I think that this is incredibly sensible advice, and you should should take it at face value without reading anymore into it.

WhiteRedRose · 10/06/2019 12:41

I would think Dad had been at the sherry but also would make a note to sort my pension info, will and savings 😁

SavoyCabbage · 10/06/2019 12:43

I’d see this as part of a parent’s job, because knowing about these sorts of things only comes with experience. It’s not something I gave any thought to before reading of the awful situations people have found themselves in on MN.

I absolutely would be telling my own dc this if they were in this situation.

FizzyGreenWater · 10/06/2019 12:43

It's a great email. I think he has gone out of his way to make it clear that he isn't 'targeting' you by mentioning that he and MIL had issues of their own with this, so ie it's very much NOT a 'you can't be trusted' message.

He sounds wise and fair.

But - you say partner is buying - then you say BIL and gf were buying together - so that's a different situation completely then? Point is, surely, that BIL&GF = both on mortgage, 50/50, legally ok. You two - partner buys, only him on mortgage - I would say the advice here is mainly aimed at you to tell YOU not to be shafted! - to be careful about moving in, helping pay off mortgage but nothign to show for it!

I think FIL is trying to be helpful to YOU.

herculepoirot2 · 10/06/2019 12:45

Oh, I see, OP. You want to know if this is personal. Yes, I think I would want to know. Either way, I would look sideways at him from now on.

Oswin · 10/06/2019 12:45

I actually think he is worried about you. If it's all in your dps name, will you be paying any of it. That's where I think him saying about morally right comes into it.
If you are paying the mortgage too you should be named on there.

londonrach · 10/06/2019 12:45

Sensible advice, why is your partner buying the house and not you too. Sounds like your relationship might not get to the married bit. Your fil sounds very sensible.

theemmadilemma · 10/06/2019 12:45

I should add, that having it all set out, led to a very amicable divorce even in very difficult emotional circumstances. It meant the finances were set, and there was nothing to argue over there.
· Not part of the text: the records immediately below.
(** The loop [while ((strTmpUri = strsep(&strTmp, "|")) != NULL)], with
    [fuel] calls of [strsep] left. *)
Fixpoint rsksiSetAggregator_loop (fuel : nat) (strTmp : option (list Z))
    (endpoints : list (list Z)) : list (list Z) :=
  match fuel, strTmp with
  | S fuel', Some s =>
      let '(strTmpUri, strTmp') := strsep s in
      let endpoints' :=
        if (KSI_CTX_HA_MAX_SUBSERVICES <=? length endpoints)%nat then endpoints
        else endpoints ++ [strTmpUri] in
      rsksiSetAggregator_loop fuel' strTmp' endpoints'
  | _, _ => endpoints
  end.

(** A string of [n] bytes holds at most [n + 1] tokens. After the loop the
    string at [aggregatorUri] ends at the first NUL the loop wrote. *)
Definition rsksiSetAggregator (ctx : rsksictx_aggr) (uri loginid key : option (list Z))
    : Z * rsksictx_aggr :=
  let uri := strdup_nonempty uri in
  let loginid := strdup_nonempty loginid in
  let key := strdup_nonempty key in
  let endpoints :=
    rsksiSetAggregator_loop (S (length (default [] uri))) uri (aggregatorEndpoints ctx) in
  let uri := option_map (fun s => fst (strsep s)) uri in
  let r := KSI_CTX_setAggregator uri loginid key in
  if negb (r =? KSI_OK)
  then (KSI_INVALID_ARGUMENT, mkAggr uri loginid key endpoints true)
  else (r, mkAggr uri loginid key endpoints (aggr_disabled ctx)).

End Aggregator.

(** * Notions used in the statements *)

(** ** What is hashed, what is stored, what is written *)

Section Notions.
Context `{KsiEnv}.

(** The value of a byte string read most significant byte first. *)
Definition be_value (bs : list Z) : Z :=
  fold_left (fun acc b => acc * 256 + b) bs 0.

(** Config pushes handled one after the other. *)
Fixpoint handle_ksi_configs (ctx : rsksictx_s) (as_ : option KSI_AsyncService)
    (configs : list KSI_Config) : rsksictx_s * option KSI_AsyncService :=
  match configs with
  | [] => (ctx, as_)
  | config :: configs' =>
      let '(ctx', as_') := handle_ksi_config ctx as_ config in
      handle_ksi_configs ctx' as_' configs'
  end.

(** The bytes hashed into the mask: the imprint held in [lastLeaf], then the
    IV. *)
Definition mask_input (ksi : ksifile_s) (iv : list Z) : list Z :=
  take (Z.to_nat (KSI_getHashLength (hd 0 (lastLeaf ksi)) + 1)) (lastLeaf ksi)
  ++ take (Z.to_nat (KSI_getHashLength (hashAlg ksi))) iv.

(** The bytes hashed into the tree leaf. *)
Definition leaf_input (metadata : bool) (mask leafHash : KSI_DataHash) : list Z :=
  if metadata then leafHash ++ mask ++ [1] else mask ++ leafHash ++ [1].

(** Whether slot [j] of [roots] holds a hash. *)
Definition slot_used (ksi : ksifile_s) (j : nat) : bool :=
  match root_at ksi j with
  | Some _ => true
  | None => false
  end.

(** The state of the roots array after [m] leaves. *)
Definition roots_count (ksi : ksifile_s) (m : nat) : Prop :=
  length (roots ksi) = MAX_ROOTS
  /\ (nRoots ksi <= MAX_ROOTS)%nat
  /\ (forall i, slot_used ksi i = Nat.testbit m i)
  /\ (forall i, (nRoots ksi <= i)%nat -> slot_used ksi i = false).

(** A run of leaves, each added with status 0. *)
Fixpoint sigblkAddLeaves (k : ksifile_s) (leaves : list (list Z * Z * bool))
    : option ksifile_s :=
  match leaves with
  | [] => Some k
  | (leafData, leafLength, metadata) :: leaves' =>
      match sigblkAddLeaf (Some k) leafData leafLength metadata with
      | Some (0, Some k') => sigblkAddLeaves k' leaves'
      | _ => None
      end
  end.

(** Whether an item is a signing request. *)
Definition is_sign (qi : QueueItem) : bool :=
  QITEM_type_eqb (type qi) QITEM_SIGNATURE_REQUEST.

(** What identifies a signing request from enqueue to write: the address of
    its item, the root hash, the record count and the tree level. *)
Definition sign_key (qi : QueueItem) : nat * QueueArg * Z * Z :=
  (qaddr qi, arg qi, intarg1 qi, intarg2 qi).

(** The signing requests waiting in a queue, front first. *)
Definition pending (q : ProtectedQueue) : list (nat * QueueArg * Z * Z) :=
  map sign_key (List.filter is_sign q).

(** An enqueue that queues its item: [malloc] gave an address and the queue
    took the push. *)
Definition queued (sys : SysIn) : bool :=
  negb (sys_malloc sys =? 0)%nat && sys_push sys.

(** The signing requests a run enqueues, in enqueue order; an enqueue that
    fails queues nothing. *)
Fixpoint enqueued (evs : list Event) : list (nat * QueueArg * Z * Z) :=
  match evs with
  | [] => []
  | EvEnqueue sys QITEM_SIGNATURE_REQUEST a i1 i2 :: evs' =>
      if queued sys then (sys_malloc sys, a, u64 i1, u64 i2) :: enqueued evs'
      else enqueued evs'
  | _ :: evs' => enqueued evs'
  end.

(** [save_response] applied to the items of a list, first to last. *)
Fixpoint write_saved (f : FILE) (items : list QueueItem) : C FILE :=
  match items with
  | [] => ret f
  | item :: items' =>
      let* (_, f') := save_response f item in
      write_saved f' items'
  end.

(** An assignment to the status, the response handle or the KSI status of
    an item leaves its type and its key alone. *)
Definition keeps_key (g : QueueItem -> QueueItem) : Prop :=
  forall qi, type (g qi) = type qi /\ sign_key (g qi) = sign_key qi.

(** A signing request that has its answer. *)
Definition done_sign (qi : QueueItem) : Prop :=
  type qi = QITEM_SIGNATURE_REQUEST /\ status qi = QITEM_DONE.

(** A queue, and an event, without file markers or the quit item. *)
Definition all_sign (q : ProtectedQueue) : Prop :=
  Forall (fun qi => type qi = QITEM_SIGNATURE_REQUEST) q.

Definition sign_event (e : Event) : Prop :=
  match e with
  | EvEnqueue _ ty _ _ _ => ty = QITEM_SIGNATURE_REQUEST
  | EvTurn _ => True
  end.

End Notions.

(** ** A concrete environment and concrete states for the examples

    64 root slots, a two-byte "digest" that sums and counts the bytes it is
    given, a signer that refuses level 0. *)

Definition test_hash (bs : list Z) : option (list Z) :=
  Some [1; u8 (fold_right Z.add 0 bs); u8 (Z.of_nat (length bs))].

Definition test_sign (h : list Z) (l : Z) : Z + list Z :=
  if l =? 0 then inl 0x101 else inr (0x30 :: h).

Definition test_env : KsiEnv :=
  {| MAX_ROOTS := 64;
     RSGTE_IO := 1;
     RSGTE_HASH_CREATE := 16;
     RSGTE_IO_nonzero := ltac:(discriminate);
     RSGTE_HASH_CREATE_nonzero := ltac:(discriminate);
     KSI_getHashLength := fun _ => 2;
     KSI_DataHasher_run := test_hash;
     KSI_sign := test_sign;
     KSI_getErrorString := fun e => [69; u8 e];
     KSI_UNKNOWN_ERROR := 0xffff |}.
whitehalleve · 10/06/2019 12:45

They sound like sensible loving parents giving sound advice.

Wheresthebeach · 10/06/2019 12:46

Sounds like they had a miserable time untangling finances in the past, and keen you don't have the same experience in the case of a breakup so suggesting you discuss now how it would be handled.

Can't imagine taking offense.

Jaxhog · 10/06/2019 12:46

It is a little patronising, but also the words of a caring Dad/FiL-to-be.

It's actually quite sound advice.

ChicCroissant · 10/06/2019 12:46

You seem to be looking for reasons to take offence, OP. Particularly with your insistence that you want to know what he said to your partner's brother, while avoiding the question of why it is your partner buying the house and not a joint purchase?